We conducted a retrospective review of patients 18 years of age and younger with a diagnosis of erythromelalgia who were examined at Mayo Clinic in Rochester, MN, from 1970 to 2007.
The records of 32 patients (girls, 22 [69%]) were evaluated. Mean age was 14.1 years (range, 5-18 years) and mean time to diagnosis was 5.2 years. Seven patients (22%) had a first-degree relative with erythromelalgia; 4 were from the same family. Physical activity was limited because of discomfort in 21 patients (66%) and school attendance was affected in 11 patients (34%). Noninvasive vascular studies, which compared temperature, laser Doppler flow, and transcutaneous oximetry in the toes, identified vascular abnormalities in 13 (93%) of 14 patients. Neurophysiologic studies with autonomic reflex screening (including quantitative sudomotor axon reflex test and thermoregulatory sweat testing) showed evidence of a small-fiber neuropathy involving the skin in 10 (59%) of 17 patients studied; there was no evidence of large-fiber neuropathy in 20 patients in whom electromyographic and nerve conduction studies were performed. Topical lidocaine was the most commonly prescribed treatment (44%). Fifteen patients were monitored for an average of 9.1 years (median, 5.0 years; range, 0.4-23.7 years). At last follow-up, 5 patients had stable disease, 4 showed improvement, two had resolution, one reported worsening of symptoms, and 3 had died (one suicide).

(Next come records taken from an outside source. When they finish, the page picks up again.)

Lemma usub_exact r a b : bn_mem r -> bn_ok a -> bn_ok b -> bn_abs b <= bn_abs a -> expands r (top a) ->
  exists r', BN_usub alloc_ok uninit r a b = (true, r') /\ bn_ok r' /\ bn_abs r' = bn_abs a - bn_abs b /\ neg r' = false.
Proof.
  intros Mr Ha Hb Hv He. destruct (ok_value a Ha) as (Ma & Wa & Ra & Ta), (ok_value b Hb) as (Mb & Wb & Rb & _).
  assert (Hab : top b <= top a) by (destruct (Z.le_gt_cases (top b) (top a)); [assumption | pose proof (top_lt_abs a b Ha Hb ltac:(lia)); lia]).
  destruct (take_low_words a b Ma Mb Hab) as (Lb & Lba & Ed & Et).
  unfold BN_usub. destruct (Z.ltb_spec (top a - top b) 0); [lia |].
  unfold bn_mem in Ma, Mb. specialize (He (top a) ltac:(lia)).
  destruct (bn_wexpand _ _ r (top a)) as [ok r1] eqn:Ew. cbn in He. subst ok. cbn [negb].
  destruct (wexpand_spec r (top a) true r1 Mr ltac:(lia) Ew) as [_ (M1 & D1 & _)]; [reflexivity |].
  rewrite Et. destruct (single_loop usub_step 0 _) as [low c] eqn:E. rewrite Ed.
  destruct (if negb (c =? 0) then usub_borrow _ else _) as [moved rest] eqn:E1.
  destruct (usub_words_value (words a) (words b) low c moved rest Wa Wb Lba Hv E E1) as (Ll & Wl & Vl & Hc).
  assert ((negb (c =? 0) && (top a - top b =? 0)) = false) as ->.
  { destruct (Z.eqb_spec c 0) as [| N]; [reflexivity |]. destruct (Z.eqb_spec (top a - top b) 0); [| reflexivity].
    exfalso. apply (Hc N). rewrite Lb, length_words by exact Ma. f_equal. lia. }
  rewrite len_words in Ll by assumption.
  destruct (put_words_spec r1 (low ++ moved ++ rest) (top a) (eq_sym Ll) D1) as (P1 & P2 & P3 & _).
  set (r2 := put_words _ _ _) in *.
  destruct (correct_top_ok (with_neg r2 false) P1) as (C1 & C2 & C3); [rewrite words_with_neg, P2; exact Wl |].
  eexists. split; [reflexivity |]. split; [exact C1 | split; [| exact C3]].
  rewrite C2. unfold bn_abs. rewrite words_with_neg, P2. exact Vl.
Qed.

Lemma usub_error r a b : top a < top b -> BN_usub alloc_ok uninit r a b = (false, r).
Proof. intros H. unfold BN_usub. destruct (Z.ltb_spec (top a - top b) 0); [reflexivity | lia]. Qed.

Lemma usub_signed_exact r a b : bn_mem r -> bn_ok a -> bn_ok b -> expands r (Z.max (top a) (top b)) ->
  is_exact (usub_signed alloc_ok uninit r a b) (bn_abs a - bn_abs b).
Proof.
  intros Mr Ha Hb He. pose proof (proj1 Ha) as Ma. pose proof (proj1 Hb) as Mb. unfold bn_mem in Ma, Mb.
  pose proof (ucmp_sgn a b Ha Hb) as U. unfold usub_signed, is_exact. destruct (Z.ltb_spec (BN_ucmp a b) 0) as [L | L].
  - assert (Hv : bn_abs a < bn_abs b).
    { rewrite (Z.sgn_neg (BN_ucmp a b)) in U by assumption. destruct (Z.sgn_spec (bn_abs a - bn_abs b)) as [[? X] | [[? X] | [? X]]]; lia. }
    destruct (usub_exact r b a Mr Hb Ha ltac:(lia)) as (r' & -> & O & V & _); [intros m Hm; apply He; lia |].
    cbn [negb fst snd]. split; [reflexivity |]. split; [| cbn; unfold bn_val; cbn; change (bn_abs (with_neg r' true)) with (bn_abs r'); lia].
    pose proof (ok_pos r' O) as P. destruct O as (O1 & O2 & O3 & O4). repeat split; try apply O1; try assumption. cbn. lia.
  - assert (Hv : bn_abs b <= bn_abs a).
    { pose proof (Z.sgn_nonneg (BN_ucmp a b)) as X. destruct (Z.sgn_spec (bn_abs a - bn_abs b)) as [[? Y] | [[? Y] | [? Y]]]; lia. }
    destruct (usub_exact r a b Mr Ha Hb Hv) as (r' & -> & O & V & _); [intros m Hm; apply He; lia |].
    cbn [negb fst snd]. split; [reflexivity |]. split; [| exact V].
    destruct O as (O1 & O2 & O3 & O4). repeat split; try apply O1; try assumption.
Qed.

Conclusions are limited because this was a retrospective chart review.
Erythromelalgia in pediatric patients is associated with substantial morbidity and even death. The majority of cases are not inherited. Most patients studied have associated small-fiber neuropathy. The disease course is variable. A reliable and safe treatment has not been determined.
小儿人群中的红斑性肢痛症尚未得到很好的描述。
我们旨在回顾我们在儿科年龄组中红斑性肢痛症的经验。
我们对 1970 年至 2007 年在明尼苏达州罗切斯特市梅奥诊所接受检查的年龄在 18 岁及以下的红斑性肢痛症患者进行了回顾性分析。
评估了 32 名患者(女孩 22 名[69%])的记录。平均年龄为 14.1 岁(范围 5-18 岁),平均诊断时间为 5.2 年。7 名患者(22%)有一级亲属患有红斑性肢痛症;其中 4 人来自同一个家庭。21 名患者(66%)因不适而限制了体力活动,11 名患者(34%)的学业受到影响。非侵入性血管研究比较了脚趾的温度、激光多普勒血流和经皮血氧测定,发现 14 名患者中有 13 名(93%)存在血管异常。自主反射筛查的神经生理研究(包括定量汗传反射试验和温热性出汗试验)显示,在 17 名接受研究的患者中,有 10 名(59%)存在涉及皮肤的小纤维神经病;在 20 名接受肌电图和神经传导研究的患者中没有大纤维神经病的证据。局部利多卡因是最常开的处方(44%)。15 名患者平均监测 9.1 年(中位数 5.0 年;范围 0.4-23.7 年)。在最后一次随访时,5 名患者病情稳定,4 名患者病情改善,2 名患者病情缓解,1 名患者报告症状恶化,3 名患者死亡(1 例自杀)。
由于这是一项回顾性图表回顾,因此结论受到限制。
儿科患者的红斑性肢痛症与显著的发病率甚至死亡有关。大多数病例不是遗传性的。大多数接受研究的患者都有相关的小纤维神经病。疾病过程是多变的。尚未确定可靠和安全的治疗方法。